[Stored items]
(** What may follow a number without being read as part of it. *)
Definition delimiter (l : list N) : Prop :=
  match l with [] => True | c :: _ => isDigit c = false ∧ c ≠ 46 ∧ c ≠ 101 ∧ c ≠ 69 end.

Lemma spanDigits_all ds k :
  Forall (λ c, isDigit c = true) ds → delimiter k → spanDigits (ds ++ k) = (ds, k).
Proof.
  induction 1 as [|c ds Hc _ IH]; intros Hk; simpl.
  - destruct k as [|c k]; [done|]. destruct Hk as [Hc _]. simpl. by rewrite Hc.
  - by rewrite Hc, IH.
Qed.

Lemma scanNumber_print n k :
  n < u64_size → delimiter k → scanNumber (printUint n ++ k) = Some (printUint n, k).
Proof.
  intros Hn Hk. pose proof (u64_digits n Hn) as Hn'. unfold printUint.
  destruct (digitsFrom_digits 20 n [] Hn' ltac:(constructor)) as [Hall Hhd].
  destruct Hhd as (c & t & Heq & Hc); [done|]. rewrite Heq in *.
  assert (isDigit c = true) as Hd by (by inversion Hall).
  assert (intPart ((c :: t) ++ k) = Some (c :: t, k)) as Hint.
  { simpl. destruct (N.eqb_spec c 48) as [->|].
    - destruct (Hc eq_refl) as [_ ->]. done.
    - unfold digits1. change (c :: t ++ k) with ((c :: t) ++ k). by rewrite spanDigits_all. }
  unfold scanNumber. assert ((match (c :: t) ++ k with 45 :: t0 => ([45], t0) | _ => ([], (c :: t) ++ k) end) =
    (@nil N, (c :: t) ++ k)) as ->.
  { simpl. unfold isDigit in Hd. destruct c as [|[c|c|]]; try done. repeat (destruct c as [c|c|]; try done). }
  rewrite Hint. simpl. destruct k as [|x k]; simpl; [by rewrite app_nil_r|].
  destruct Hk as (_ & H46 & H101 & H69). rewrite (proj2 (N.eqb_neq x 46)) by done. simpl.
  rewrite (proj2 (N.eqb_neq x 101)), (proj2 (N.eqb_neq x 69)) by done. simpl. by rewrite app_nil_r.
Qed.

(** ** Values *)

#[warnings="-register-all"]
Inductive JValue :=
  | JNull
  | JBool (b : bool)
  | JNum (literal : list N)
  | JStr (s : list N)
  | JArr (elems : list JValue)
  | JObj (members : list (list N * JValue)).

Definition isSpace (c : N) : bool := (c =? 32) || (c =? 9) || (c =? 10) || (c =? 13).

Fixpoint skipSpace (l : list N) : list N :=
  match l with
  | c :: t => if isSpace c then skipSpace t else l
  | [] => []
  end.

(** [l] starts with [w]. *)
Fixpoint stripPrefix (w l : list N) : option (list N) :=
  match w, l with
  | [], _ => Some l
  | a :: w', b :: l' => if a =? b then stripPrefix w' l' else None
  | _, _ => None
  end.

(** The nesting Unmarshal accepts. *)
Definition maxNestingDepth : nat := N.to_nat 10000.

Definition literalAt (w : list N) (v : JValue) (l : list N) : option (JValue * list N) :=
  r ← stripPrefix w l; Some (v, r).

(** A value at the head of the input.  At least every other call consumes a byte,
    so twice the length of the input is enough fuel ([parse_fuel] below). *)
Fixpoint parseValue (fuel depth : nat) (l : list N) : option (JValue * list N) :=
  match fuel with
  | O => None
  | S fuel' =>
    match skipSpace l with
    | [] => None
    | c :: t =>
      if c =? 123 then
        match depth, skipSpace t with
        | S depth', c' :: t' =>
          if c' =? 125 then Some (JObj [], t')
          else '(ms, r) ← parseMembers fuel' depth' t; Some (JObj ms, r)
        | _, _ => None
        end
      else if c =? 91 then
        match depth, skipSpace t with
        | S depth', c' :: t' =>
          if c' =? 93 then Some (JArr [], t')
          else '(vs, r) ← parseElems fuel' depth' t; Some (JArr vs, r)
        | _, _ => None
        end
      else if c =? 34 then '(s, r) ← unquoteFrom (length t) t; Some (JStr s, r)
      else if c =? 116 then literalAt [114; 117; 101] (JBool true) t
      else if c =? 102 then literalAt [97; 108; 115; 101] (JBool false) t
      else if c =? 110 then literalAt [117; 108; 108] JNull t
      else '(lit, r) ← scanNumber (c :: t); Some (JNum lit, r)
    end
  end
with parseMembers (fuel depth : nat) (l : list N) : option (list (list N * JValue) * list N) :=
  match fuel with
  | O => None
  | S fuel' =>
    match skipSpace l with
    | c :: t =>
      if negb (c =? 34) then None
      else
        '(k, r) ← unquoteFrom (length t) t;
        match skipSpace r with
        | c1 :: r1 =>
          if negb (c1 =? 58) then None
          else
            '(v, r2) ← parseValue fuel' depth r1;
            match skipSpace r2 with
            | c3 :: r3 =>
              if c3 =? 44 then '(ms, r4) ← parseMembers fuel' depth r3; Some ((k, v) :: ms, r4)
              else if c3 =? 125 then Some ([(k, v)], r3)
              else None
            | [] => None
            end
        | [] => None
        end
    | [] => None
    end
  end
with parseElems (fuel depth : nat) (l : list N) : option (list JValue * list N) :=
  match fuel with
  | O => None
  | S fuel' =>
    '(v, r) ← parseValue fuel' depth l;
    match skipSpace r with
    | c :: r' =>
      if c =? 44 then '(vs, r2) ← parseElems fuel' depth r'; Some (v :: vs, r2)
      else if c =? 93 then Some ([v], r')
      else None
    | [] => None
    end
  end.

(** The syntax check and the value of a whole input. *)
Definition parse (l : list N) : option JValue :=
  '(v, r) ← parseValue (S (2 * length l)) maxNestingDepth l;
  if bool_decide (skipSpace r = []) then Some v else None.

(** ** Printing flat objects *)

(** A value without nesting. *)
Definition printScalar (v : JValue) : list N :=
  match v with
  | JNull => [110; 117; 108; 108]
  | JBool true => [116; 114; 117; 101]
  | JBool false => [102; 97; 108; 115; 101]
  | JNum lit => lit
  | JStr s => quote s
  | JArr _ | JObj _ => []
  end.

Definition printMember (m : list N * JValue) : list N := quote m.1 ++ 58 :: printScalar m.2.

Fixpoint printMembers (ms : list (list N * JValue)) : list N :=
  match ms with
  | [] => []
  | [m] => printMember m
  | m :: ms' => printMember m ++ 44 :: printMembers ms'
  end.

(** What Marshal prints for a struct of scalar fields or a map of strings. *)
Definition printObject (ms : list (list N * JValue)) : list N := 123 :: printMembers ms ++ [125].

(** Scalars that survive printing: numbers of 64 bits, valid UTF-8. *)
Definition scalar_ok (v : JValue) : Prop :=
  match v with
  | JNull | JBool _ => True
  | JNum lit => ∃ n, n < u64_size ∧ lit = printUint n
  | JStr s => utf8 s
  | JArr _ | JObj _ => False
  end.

==

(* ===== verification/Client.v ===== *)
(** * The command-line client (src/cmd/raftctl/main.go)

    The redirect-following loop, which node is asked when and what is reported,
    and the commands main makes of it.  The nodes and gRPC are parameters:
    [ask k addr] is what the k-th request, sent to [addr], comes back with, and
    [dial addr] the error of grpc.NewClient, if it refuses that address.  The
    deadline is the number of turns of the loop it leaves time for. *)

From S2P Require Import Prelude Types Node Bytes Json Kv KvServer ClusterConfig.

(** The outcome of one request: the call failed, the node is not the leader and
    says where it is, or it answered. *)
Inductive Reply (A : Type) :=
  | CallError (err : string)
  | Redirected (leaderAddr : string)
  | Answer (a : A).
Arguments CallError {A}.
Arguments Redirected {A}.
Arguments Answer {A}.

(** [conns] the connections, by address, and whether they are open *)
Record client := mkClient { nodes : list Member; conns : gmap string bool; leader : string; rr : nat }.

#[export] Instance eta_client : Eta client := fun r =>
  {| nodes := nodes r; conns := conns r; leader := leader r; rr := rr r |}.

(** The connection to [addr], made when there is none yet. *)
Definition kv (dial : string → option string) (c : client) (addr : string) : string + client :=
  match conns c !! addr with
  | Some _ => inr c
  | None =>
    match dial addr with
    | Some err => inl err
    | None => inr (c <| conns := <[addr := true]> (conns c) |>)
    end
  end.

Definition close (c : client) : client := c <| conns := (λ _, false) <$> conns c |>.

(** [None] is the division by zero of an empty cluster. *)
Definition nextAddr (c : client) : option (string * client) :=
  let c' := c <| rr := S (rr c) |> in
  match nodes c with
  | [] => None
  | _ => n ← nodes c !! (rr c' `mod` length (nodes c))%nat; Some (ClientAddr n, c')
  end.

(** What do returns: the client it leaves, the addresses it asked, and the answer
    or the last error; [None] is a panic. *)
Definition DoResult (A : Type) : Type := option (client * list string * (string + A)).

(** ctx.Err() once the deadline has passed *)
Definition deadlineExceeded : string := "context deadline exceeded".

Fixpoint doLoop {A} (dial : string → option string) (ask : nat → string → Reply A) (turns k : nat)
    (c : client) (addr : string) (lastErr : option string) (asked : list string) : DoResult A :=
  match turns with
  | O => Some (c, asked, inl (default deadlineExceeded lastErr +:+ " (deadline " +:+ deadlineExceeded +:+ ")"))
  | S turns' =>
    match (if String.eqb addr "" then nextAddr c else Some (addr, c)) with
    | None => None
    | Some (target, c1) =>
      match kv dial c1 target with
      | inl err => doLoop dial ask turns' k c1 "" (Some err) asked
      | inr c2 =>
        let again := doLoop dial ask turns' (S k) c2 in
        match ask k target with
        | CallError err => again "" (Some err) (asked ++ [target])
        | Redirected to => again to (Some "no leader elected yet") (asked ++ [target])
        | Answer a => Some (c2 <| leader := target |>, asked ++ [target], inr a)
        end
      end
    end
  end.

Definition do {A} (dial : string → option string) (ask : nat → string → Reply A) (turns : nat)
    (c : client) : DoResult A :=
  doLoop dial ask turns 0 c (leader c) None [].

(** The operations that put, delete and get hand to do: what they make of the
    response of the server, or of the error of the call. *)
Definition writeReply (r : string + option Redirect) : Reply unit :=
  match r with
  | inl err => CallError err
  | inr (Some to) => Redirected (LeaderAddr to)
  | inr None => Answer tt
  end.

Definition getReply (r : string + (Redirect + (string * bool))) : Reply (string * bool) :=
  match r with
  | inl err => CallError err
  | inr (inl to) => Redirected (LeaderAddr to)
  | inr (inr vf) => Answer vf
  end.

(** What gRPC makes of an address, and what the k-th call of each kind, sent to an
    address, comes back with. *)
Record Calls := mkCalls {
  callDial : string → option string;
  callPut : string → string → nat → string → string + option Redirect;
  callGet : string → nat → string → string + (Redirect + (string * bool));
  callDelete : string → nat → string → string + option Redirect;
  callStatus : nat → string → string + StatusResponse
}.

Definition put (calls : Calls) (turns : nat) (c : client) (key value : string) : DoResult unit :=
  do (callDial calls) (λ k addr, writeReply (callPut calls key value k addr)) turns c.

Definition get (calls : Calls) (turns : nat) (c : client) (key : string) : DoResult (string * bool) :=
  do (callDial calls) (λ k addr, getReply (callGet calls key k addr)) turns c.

[EXERCISE OBJECTIVE]: Find every line in the data above that holds the string "Inductive". Give the number of such lines and nothing else.

[EXERCISE RESPONSE]: 2